Annual Compliance for LLP in India: Complete Guide to MCA Filings and Tax Requirements

Author : krishanth sam | Published On : 02 Mar 2026

Running a Limited Liability Partnership (LLP) in India offers flexibility, limited liability protection, and relatively fewer compliance burdens compared to companies. However, “fewer” does not mean “none.” Annual compliance for LLP is a legal obligation under the Limited Liability Partnership Act, 2008, and failure to meet these requirements can lead to heavy penalties and legal complications. Understanding what needs to be done—and when—is essential for every designated partner.

Understanding the Legal Framework

An LLP in India is governed primarily by the Ministry of Corporate Affairs (MCA). All statutory filings are made online through the MCA portal, and compliance requirements apply regardless of whether the LLP has carried out business during the financial year. Even inactive LLPs must complete mandatory filings to remain legally compliant and avoid additional fees.

The financial year for LLPs runs from April 1 to March 31. After the close of the financial year, LLPs must prepare financial statements and complete specific annual filings within prescribed timelines. These filings ensure transparency and provide the government with updated financial and operational information about the LLP.

Filing of Annual Return (Form 11)

One of the key annual compliance requirements is filing the Annual Return in Form 11. This form contains details about the LLP’s partners, total contribution received, and other basic information. Form 11 must be filed within 60 days from the end of the financial year, typically by May 30 each year.

Even if the LLP has not conducted any business activity, filing Form 11 is mandatory. Delays in filing attract a significant late fee per day of default, with no maximum cap. Therefore, timely submission is critical to avoid unnecessary financial penalties.

Filing of Statement of Account and Solvency (Form 8)

Another major compliance requirement is filing Form 8, known as the Statement of Account and Solvency. This form includes a declaration of solvency by the designated partners and details of the LLP’s financial position. Form 8 must be filed within 30 days from six months after the end of the financial year, typically by October 30.

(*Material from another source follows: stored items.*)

(** ** Publications *)

Definition publication_step (a b : Publication.Publication) : Prop :=
  ∃ op, op ≠ Publication.OperationRecoveryWithdraw ∧ Publication.ValidateTransition op a b = None.

(** How many steps are left at most. *)
Definition publication_rank (state : Publication.State) : nat :=
  match state with Publication.StateProposed => 2 | Publication.StateApproved => 1 | _ => 0 end.

Lemma legalEdges_rank op from to :
  (from, to) ∈ Publication.legalEdges op → publication_rank to < publication_rank from.
Proof. intros He. destruct op; simpl in He; set_unfold in He; naive_solver lia. Qed.

(** Along every sequence of [n] review, withdraw and apply transitions a
    publication keeps its metadata, its version grows by exactly [n], at most
    two steps are possible from a proposal and none from a terminal state; a
    row that ends applied carries an approving review. *)
Theorem publication_history n a b :
  nsteps publication_step n a b →
  Publication.Meta b = Publication.Meta a ∧
  Publication.EntityVersion b = (Publication.EntityVersion a + N.of_nat n)%N ∧
  n + publication_rank (Publication.PState b) ≤ publication_rank (Publication.PState a) ∧
  (0 < n → Publication.PState b = Publication.StateApplied →
   Publication.Verdict b = Publication.ReviewVerdictApprove ∧
   Domain.DeviceID_Valid (Publication.ReviewerDeviceID b) = true).
Proof.
  intros Hn. induction Hn as [x|n x y z (op & Hop & Ht) Hn IH].
  { split_and!; try done; lia. }
  destruct IH as (Hm & Hv & Hr & Ha).
  pose proof (Publication.publication_transition_inv _ _ _ Ht) as (_ & Hvalid & Hmeta & He & Hver & _).
  apply legalEdges_rank in He. specialize (Hver Hop).
  split_and!; [congruence|lia|lia|]. intros _ Hz.
  destruct n as [|n]; [|by apply Ha; [lia|]].
  inversion Hn; subst. apply Publication.Validate_applied in Hz; [|done]. naive_solver.
Qed.

(** ** Conflicts *)

Definition conflict_step (a b : Conflict.Conflict) : Prop :=
  ∃ op, Conflict.ValidateTransition op (Some a) b = None.

(** A recorded conflict keeps its detection for ever and is resolved at
    most once: whatever transitions follow, the row is unchanged or has gone
    from unresolved to resolved with the next version, and a resolved row never
    changes again. *)
Theorem conflict_history a b :
  rtc conflict_step a b →
  Conflict.detectionView b = Conflict.detectionView a ∧
  (b = a ∨
   Conflict.CStatus a = Conflict.StatusUnresolved ∧ Conflict.CStatus b = Conflict.StatusResolved ∧
   Conflict.EntityVersion b = (Conflict.EntityVersion a + 1)%N).
Proof.
  revert a b. apply rtc_keeps; [by auto|].
  intros x y z (op & Ht) (Hd & Hz). apply Conflict.conflict_transition_existing in Ht as [Hdx Hy].
  split; [congruence|]. destruct Hy as [->|(Hu & Hres & Hver)]; [done|].
  destruct Hz as [->|(Hu' & _)]; [by auto|]. congruence.
Qed.

(** ** Devices *)

Definition device_step (a b : Device.Device) : Prop :=
  ∃ op, Device.ValidateTransition op (Some a) b = None.

(** A member row is bound to its key for ever: along every sequence of
    membership transitions the id and the identity key stay the same, the id is
    the one derived from the key, and a revoked member is never active again. *)
Theorem device_history a b :
  rtc device_step a b → Device.Validate a = None →
  Device.ID b = Device.ID a ∧ Device.IdentityPublicKey b = Device.IdentityPublicKey a ∧
  Device.DeriveID (Device.IdentityPublicKey b) = inr (Device.ID b) ∧
  (Device.DeviceStatus a = Device.StatusRevoked → Device.DeviceStatus b = Device.StatusRevoked).
Proof.
  intros Hs Ha. apply Device.device_valid_inv in Ha as (_ & Hid & _).
  assert (Hk : Device.ID b = Device.ID a ∧
    Device.IdentityPublicKey b = Device.IdentityPublicKey a ∧
    (Device.DeviceStatus a = Device.StatusRevoked → Device.DeviceStatus b = Device.StatusRevoked)).
  { clear Hid. revert a b Hs. apply rtc_keeps; [by auto|].
    intros x y z (op & Ht) (Hi & Hk & Hr).
    apply Device.device_transition_identity in Ht as (Hi' & Hk' & Hr' & _).
    split_and!; [congruence..|auto]. }
  destruct Hk as (-> & -> & Hr). done.
Qed.

(** ** Agent sessions *)

(** The agent-session lifecycle is well formed and final: every lifecycle
    reached from the absent one by steps validates, an ended one has no
    successor, and a session the daemon disconnects resumes exactly the
    connected state it left. *)
Theorem session_history l :
  rtc AgentSession.step AgentSession.zero_lifecycle l → l ≠ AgentSession.zero_lifecycle →
  AgentSession.Lifecycle_Validate l = None ∧
  (AgentSession.LState l = AgentSession.StateEnded → ∀ l', ¬ AgentSession.step l l') ∧
  (∀ gone back,
     AgentSession.ValidateTransition AgentSession.OperationDaemonDisconnect l gone = None →
     AgentSession.ValidateTransition AgentSession.OperationDaemonResume gone back = None →
     AgentSession.LState back = AgentSession.LState l).
Proof.
  intros Hr Hz. split; [|split].
  - by destruct (AgentSession.reachable_valid l Hr).
  - intros He l' (op & Ht). by eapply AgentSession.ended_final.
  - intros gone back H1 H2.
    apply AgentSession.session_transition_inv in H1 as (_ & H1 & _).
    apply AgentSession.session_transition_inv in H2 as (_ & H2 & _).
    simpl in H1, H2. bools. destruct H1 as [[[_ _] H1] _], H2 as [[[_ H2] _] _]. congruence.
Qed.

(** ** Policy *)

Definition policy_step (a b : Policy.Policy) : Prop :=
  Policy.ValidateTransition Policy.OperationChange a b = None.

(** The cluster apply level never decreases: along every sequence of [n]
    policy changes the session stays the same, the version grows by exactly
    [n], the minimum apply level is monotone and the limits stay within their
    bounds. *)
Theorem policy_history n a b :
  nsteps policy_step n a b →
  Policy.SessionID b = Policy.SessionID a ∧
  Policy.EntityVersion b = (Policy.EntityVersion a + N.of_nat n)%N ∧
  (Policy.ClusterMinApplyLevel (Policy.PolicyValues a)
     ≤ Policy.ClusterMinApplyLevel (Policy.PolicyValues b))%Z ∧
  ((0 < n)%nat →
   1 ≤ Policy.AgentClaimLimit (Policy.PolicyValues b)
     ≤ Policy.DeviceClaimLimit (Policy.PolicyValues b) ∧
   1 ≤ Policy.AgentLeaseLimit (Policy.PolicyValues b)
     ≤ Policy.DeviceLeaseLimit (Policy.PolicyValues b) ∧
   30 ≤ Policy.LeaseMinTTLSeconds (Policy.PolicyValues b)
     ≤ Policy.LeaseMaxTTLSeconds (Policy.PolicyValues b))%Z.
Proof.
  intros Hn. induction Hn as [x|n x y z Ht Hn IH]; [split_and!; (done || lia)|].
  destruct IH as (Hs & Hv & Hl & Hlim). unfold policy_step, Policy.ValidateTransition in Ht.
  cbv beta iota zeta in Ht. chain_inv Ht. unfold Policy.ValidateClusterMinApplyLevelChange in Ht.
  chain_inv Ht. destruct (Policy.Validate y) eqn:Hy; [done|].
  apply negb_decide_false in Hc2. apply orb_false_iff in Hc3 as [Hlt Hver].
  apply N.leb_gt in Hlt. apply negb_false_iff, N.eqb_eq in Hver.
  rewrite u64_succ_small in Hver by (unfold Domain.MaxSafeInteger, u64_modulus in *; lia).
  apply Z.ltb_ge in Hc6. split; [congruence|]. split; [lia|]. split; [lia|].
  intros _. destruct n as [|n]; [|apply Hlim; lia]. inversion Hn; subst.
  apply Policy.policy_valid_inv in Hy as [Hy _]. apply Policy.Values_Validate_limits in Hy. lia.
Qed.

(** ** Credential epochs *)

(** The epochs of a device in order of issue. *)
Definition epoch_chain (l : list CredentialAuthorization.Authorization) : Prop :=
  ∀ i a b, l !! i = Some a → l !! S i = Some b →
    CredentialAuthorization.ValidateTransition (Some a) b = None.

Lemma clamp_spacing a b :
  CredentialAuthorization.ValidateTransition (Some a) b = None →
  (CredentialAuthorization.time_of (CredentialAuthorization.NotBefore a) + 1680000000000
     ≤ CredentialAuthorization.time_of (CredentialAuthorization.NotBefore b))%Z.
Proof.
  intros (_ & Hc & _)%CredentialAuthorization.ValidateTransition_clamp. revert Hc.
  generalize (CredentialAuthorization.time_of (CredentialAuthorization.NotBefore a))
    (CredentialAuthorization.time_of (CredentialAuthorization.NotBefore b)).
  unfold CredentialAuthorization.seconds, CredentialAuthorization.ValiditySeconds,
    CredentialAuthorization.OverlapSeconds. intros. lia.
Qed.

Lemma epoch_spacing l i j a b :
  epoch_chain l → l !! i = Some a → l !! (i + S j) = Some b →
  (CredentialAuthorization.time_of (CredentialAuthorization.NotBefore a)
     + Z.of_nat (S j) * 1680000000000
     ≤ CredentialAuthorization.time_of (CredentialAuthorization.NotBefore b))%Z.
Proof.
  intros Hl Ha. revert b. induction j as [|j IH]; intros b Hb.
  - replace (i + 1) with (S i) in Hb by lia. apply clamp_spacing, (Hl _ _ _ Ha Hb).
  - destruct (lookup_lt_is_Some_2 l (i + S j)) as [m Hm].
    { apply lookup_lt_Some in Hb. lia. }
    replace (i + S (S j)) with (S (i + S j)) in Hb by lia.
    specialize (IH m Hm). pose proof (clamp_spacing m b (Hl _ _ _ Hm Hb)). lia.
Qed.

(** At any instant at most two credential epochs of a device are active:
    in a chain of renewals, two epochs active at the same time are neighbours,
    and they overlap only in the last 120 seconds of the earlier one. *)
Theorem credential_overlap l i j a b t :
  epoch_chain l → l !! i = Some a → l !! j = Some b → i < j →
  CredentialAuthorization.ActiveAt a t = true → CredentialAuthorization.ActiveAt b t = true →
  j = S i ∧
  (CredentialAuthorization.time_of (CredentialAuthorization.NotBefore a)
     + CredentialAuthorization.seconds CredentialAuthorization.ValiditySeconds
     - CredentialAuthorization.seconds CredentialAuthorization.OverlapSeconds ≤ t)%Z.
Proof.
  intros Hl Ha Hb Hij Hta Htb.
  apply CredentialAuthorization.ActiveAt_interval in Hta as [_ Hta], Htb as [_ Htb].
  replace j with (i + S (j - S i)) in Hb by lia.
  pose proof (epoch_spacing _ _ _ _ _ Hl Ha Hb) as Hs.
  unfold CredentialAuthorization.seconds, CredentialAuthorization.ValiditySeconds,
    CredentialAuthorization.OverlapSeconds in *. lia.
Qed.

(** ** Voter targets and the credential authority *)

(** Revoking a voter shrinks the voter target: the set after it has the
    next smaller odd size, is a subset of the set before it and one version
    later, and a set of one voter has no such successor; both sets are sorted,
    without duplicates and of size one, three or five. *)
Theorem voter_revocation before after :
  VoterSet.ValidateTransition VoterSet.OperationTargetVoterRevocation before after = None →
  (VoterSet.voterCount before, VoterSet.voterCount after) ∈ [(5, 3); (3, 1)]%N ∧
  (∀ d, d ∈ VoterSet.voterDeviceIDs after → d ∈ VoterSet.voterDeviceIDs before) ∧
  VoterSet.VoterSetVersion after = (VoterSet.VoterSetVersion before + 1)%N ∧
  VoterSet.SessionID after = VoterSet.SessionID before ∧
  NoDup (VoterSet.voterDeviceIDs after).
Proof.
  intros Ht. pose proof (VoterSet.voters_transition_valid _ _ _ Ht) as [Hb Ha].
  unfold VoterSet.ValidateTransition in Ht. cbv beta iota zeta in Ht. chain_inv Ht.
  apply VoterSet.versionAdvances_succ in Hc3 as [_ Hver].
  unfold VoterSet.validateSameSession in Hc2. chain_inv Hc2. apply negb_decide_false in Hc3.
  apply orb_false_iff in Hc4 as [Hcount Hsub].
  apply negb_false_iff, N.eqb_eq in Hcount. apply negb_false_iff in Hsub.
  apply VoterSet.voters_valid_inv in Ha as (_ & _ & Hca & _ & _ & Hnd).
  pose proof Hb as (_ & _ & Hcb & _)%VoterSet.voters_valid_inv.
  split_and!; try done.
  - rewrite Hcount in Hca |- *.
    destruct Hcb as [E|[E|E]]; rewrite E in Hca |- *; simpl in *; [lia|set_solver|set_solver].
  - intros d Hd. unfold VoterSet.targetContains in Hsub. rewrite forallb_forall in Hsub.
    apply VoterSet.Contains_elem; [done|]. apply Hsub. by apply list_elem_of_In.
Qed.

(** The credential authority moves forward by handoff: an activation keeps
    the session, strictly raises the voter-set version, is signed by a member
    of the authority it replaces and carries one activation proof for every
    voter of the new one. *)
Theorem authority_activation before after :
  CredentialAuthority.ValidateTransition CredentialAuthority.OperationActivate before after = None →
  CredentialAuthority.Validate after = None ∧
  CredentialAuthority.SessionID after = CredentialAuthority.SessionID before ∧
  (CredentialAuthority.VoterSetVersion before < CredentialAuthority.VoterSetVersion after)%N ∧
  CredentialAuthority.PriorAuthoritySigner after ∈ CredentialAuthority.VoterDeviceIDs before ∧
  length (CredentialAuthority.ActivationProofs after) =
    length (CredentialAuthority.VoterDeviceIDs after).
Proof.
  unfold CredentialAuthority.ValidateTransition. cbv beta iota zeta. intros Hv. chain_inv Hv.
  unfold CredentialAuthority.is_valid, CredentialAuthority.Contains in *. bools.
  destruct (CredentialAuthority.Validate after) eqn:Ha; [done|].
  split; [done|]. split; [done|]. split; [done|]. split.
  - destruct (_ || _) in Hc5; [done|]. by apply decide_true in Hc5.
  - unfold CredentialAuthority.Validate in Ha. chain_inv Ha. rewrite Hc3 in Ha. chain_inv Ha. bools.
    unfold llen in *. lia.
Qed.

Before filing Form 8, the LLP must prepare its books of account and finalize its financial statements. The solvency declaration confirms that the LLP is capable of meeting its liabilities, making this filing particularly important from a legal standpoint.

Income Tax Return Filing

In addition to MCA filings, LLPs must also comply with income tax regulations under the Income Tax Act, 1961. Every LLP must file its Income Tax Return annually, even if it has not earned income during the year.

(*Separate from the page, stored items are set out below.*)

(** C30: An accepted publication.proposed is the author's own: it is attributed
    to the origin's device and agent session and to that session's working
    root, its task is held by that session, it is new and starts unreviewed at version one, a quorum of voters
    holds its content, it names no control path, and every path it names is
    reserved by an active path lease of the author's session. When active
    leases are exclusive, no lease of another session reserves such a path. *)
Theorem publication_proposed_legal context o :
  Event.PKind (proposal context) = Event.KindPublicationProposed →
  run (reduceImplemented context None) = inr o → Accepted o = true →
  ∃ session row, authored context session (Publication.Meta row) ∧
    Publications (OChanges o) = [row] ∧ Publication.Validate row = None ∧
    publications (state context) !! Publication.PublicationID (Publication.Meta row) = None ∧
    task_held context (Publication.Meta row) ∧
    Publication.PState row = Publication.StateProposed ∧ Publication.EntityVersion row = 1%N ∧
    quorum (state context) (Publication.Meta row) (Publication.StagingReceipts row) ∧
    ∀ path, path ∈ Publication.Paths (Publication.Meta row) →
      ControlPath.IsControlledV1 path = false ∧ path_leased context session path ∧
      (leases_exclusive (state context) →
       ∀ key other, leases (state context) !! key = Some other →
         LeaseReducers.isActive other = true →
         LeaseProofs.reserves other (LeaseProofs.PathResource path) →
         Lease.HolderAgentSessionID other = AgentSession.ID session).
Proof.
  intros Hk Hr Ha. pose proof (accepted_handler _ _ _ Hr Ha) as Hm.
  unfold reduceImplemented in Hm. rewrite Hk in Hm.
  unfold reducePublicationProposed in Hm. val_inv Hm. rename v1 into m.
  apply acceptPublication_Val in Hm as (Hval & Hp & _). apply checkAuthor_Val in Hv3 as [session Hs].
  apply checkTask_Val in Hv4. apply checkReceipts_Val in Hv8. apply fails_None in Hc0.
  destruct v7; [clear Hc2|done].
  assert (Hcov : Forall (path_leased context session) (Publication.Paths m)).
  { apply paths_covered; [done|apply Hs| |by apply metadata_paths_valid].
    destruct Hs as (_ & _ & _ & <- & _). by apply metadata_author. }
  match type of Hval with Publication.Validate ?row = None => exists session, row end. simpl.
  refine (conj Hs (conj Hp (conj Hval (conj Hx (conj Hv4 (conj eq_refl (conj eq_refl
    (conj Hv8 _)))))))).
  intros path Hpath. rewrite Forall_forall in Hcov. specialize (Hcov _ Hpath).
  refine (conj _ (conj Hcov _)).
  - apply not_true_is_false. intros Hctl. apply not_true_iff_false in Hc1. apply Hc1.
    apply existsb_exists. exists path. split; [by apply list_elem_of_In|done].
  - destruct Hcov as (key & row & Hrow & _ & _ & Hact & _ & Hh & Hres).
    intros Hex key' other Hother Hact' Hres'.
    destruct (decide (key = key')) as [<-|Hne]; [by simplify_eq|].
    destruct (Hex key key' row other); eauto.
Qed.

End Theorems.

(** ** Witnesses *)

Section Witnesses.
Import Fixtures.
#[local] Existing Instances norm crypto jcs.

Definition oid (digit : string) : string := "sha1:000000000000000000000000000000000000000" +:+ digit.
Definition publication_id : string := "0190a0a0-0000-7000-8000-00000000000b".
Definition next_id : string := "0190a0a0-0000-7000-8000-00000000000c".

Definition metadata_of (id base commit : string) : Publication.Metadata :=
  Publication.mkMetadata id event_id EmptyString EmptyString device_id agent_id base commit
    (oid "c") [base] ["main.go"] (of_bytes (repeat 7%N 32)) [] root_id.

Definition receipt_of (metadata : Publication.Metadata) : Publication.StagingReceipt :=
  Publication.mkStagingReceipt session_id workspace_id 1
    (match publicationMetadataDigest metadata with inr d => d | inl _ => EmptyString end)
    device_id 5 (of_bytes signature).

Definition row_of (metadata : Publication.Metadata) (state : Publication.State)
    : Publication.Publication :=
  Publication.mkPublication metadata [receipt_of metadata] state Publication.TerminalSourceAbsent
    false Publication.ReviewVerdictApprove device_id EmptyString Publication.ReviewActorHuman
    None 2.

Definition receipts_json (metadata : Publication.Metadata) : json :=
  JArray [JObject (receipt_wire (receipt_of metadata) ++
    [("signature", encoded64 (Publication.rSignature (receipt_of metadata)))])].

Definition apply_payload (version : Z) (metadata : Publication.Metadata) : string :=
  of_bytes (print (JObject
    [("expected_canonical_ref_version", JNumber version);
     ("staging_receipts", receipts_json metadata)])).

Definition ref_of (commit : string) (version : N) : Publication.CanonicalRef :=
  Publication.mkCanonicalRef Publication.CanonicalRefName commit version.

(** An approved publication on commit [a], and one on its commit [b]. *)
Definition first_metadata := metadata_of publication_id (oid "a") (oid "b").
Definition next_metadata := metadata_of next_id (oid "b") (oid "d").

Definition apply_context (ref : Publication.CanonicalRef) (metadata : Publication.Metadata) :=
  context (with_repository ref [row_of metadata Publication.StateApproved] []
             (state_with [] [] [] []))
    (Fixtures.proposal (daemon_origin 4) Event.KindPublicationApplied
       (Publication.PublicationID metadata) (Some 2%N)
       (apply_payload (Z.of_N (Publication.RefEntityVersion ref)) metadata)).

Definition first_apply := apply_context (ref_of (oid "a") 1) first_metadata.
Definition next_apply := apply_context (ref_of (oid "b") 2) next_metadata.
Definition applied_outcome c := outcome_of (reduceImplemented c None).

Lemma publication_applied_legal_witness :
  ∃ current next, decides Publication.OperationApply current next ∧
    Publications (OChanges (applied_outcome first_apply)) = [next].
Proof.
  destruct (publication_applied_legal first_apply (applied_outcome first_apply))
    as (current & next & _ & _ & Hd & Hp & _); [by vm_compute..|].
  exists current, next. exact (conj Hd Hp).
Defined.

Lemma canonical_ref_serial_witness :
  ∃ ref, CanonicalRefs (OChanges (applied_outcome next_apply)) = [ref] ∧
    Publication.RefEntityVersion ref = 3%N.
Proof.
  destruct (canonical_ref_serial first_apply (applied_outcome first_apply) (ref_of (oid "b") 2)
              next_apply (applied_outcome next_apply))
    as (_ & _ & ref & _ & _ & Hr & _ & _ & Hv); [by vm_compute..|].
  exists ref. split; [exact Hr|]. rewrite Hv. by vm_compute.
Defined.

If the LLP is not subject to audit, the due date for filing the Income Tax Return is generally July 31 of the assessment year. However, if the LLP’s turnover exceeds the prescribed threshold and requires a tax audit, the due date is usually September 30 (or as notified by the tax authorities for that year). Ensuring timely tax filing is crucial to avoid penalties and interest on unpaid taxes.

Audit Requirements for LLP

Not every LLP is required to undergo a statutory audit. An audit becomes mandatory if the LLP’s annual turnover exceeds ₹40 lakh or if the capital contribution exceeds ₹25 lakh. If either of these thresholds is crossed, the LLP must appoint a Chartered Accountant to audit its accounts.

Even when audit is not mandatory, maintaining proper books of account is essential. Proper accounting records not only ensure smooth compliance but also support business credibility and future growth opportunities.

Event-Based Compliances

Apart from annual filings, LLPs must also comply with event-based requirements. Changes such as admission or resignation of partners, change in registered office, or amendment to the LLP agreement must be reported to the MCA within prescribed timelines. Failure to do so can result in additional penalties and legal risks.

Maintaining updated records and promptly filing necessary forms ensures that the LLP remains in good legal standing and avoids complications during inspections, funding, or business expansion.

Consequences of Non-Compliance

Non-compliance can lead to substantial financial penalties due to daily late fees. In severe cases, continuous default may lead to prosecution of designated partners or even striking off the LLP’s name from the register. Moreover, non-compliant LLPs often face difficulties in obtaining loans, attracting investors, or participating in tenders.

Timely compliance, on the other hand, enhances the LLP’s credibility and demonstrates responsible governance. It also protects designated partners from personal liability arising out of statutory defaults.

Conclusion

Annual compliance for LLP is not merely a procedural formality; it is a fundamental legal responsibility. From filing Form 11 and Form 8 to submitting income tax returns and meeting audit requirements, each obligation plays a role in ensuring transparency and accountability. By maintaining proper records, tracking deadlines, and seeking professional guidance when needed, LLPs can stay compliant, avoid penalties, and focus confidently on business growth.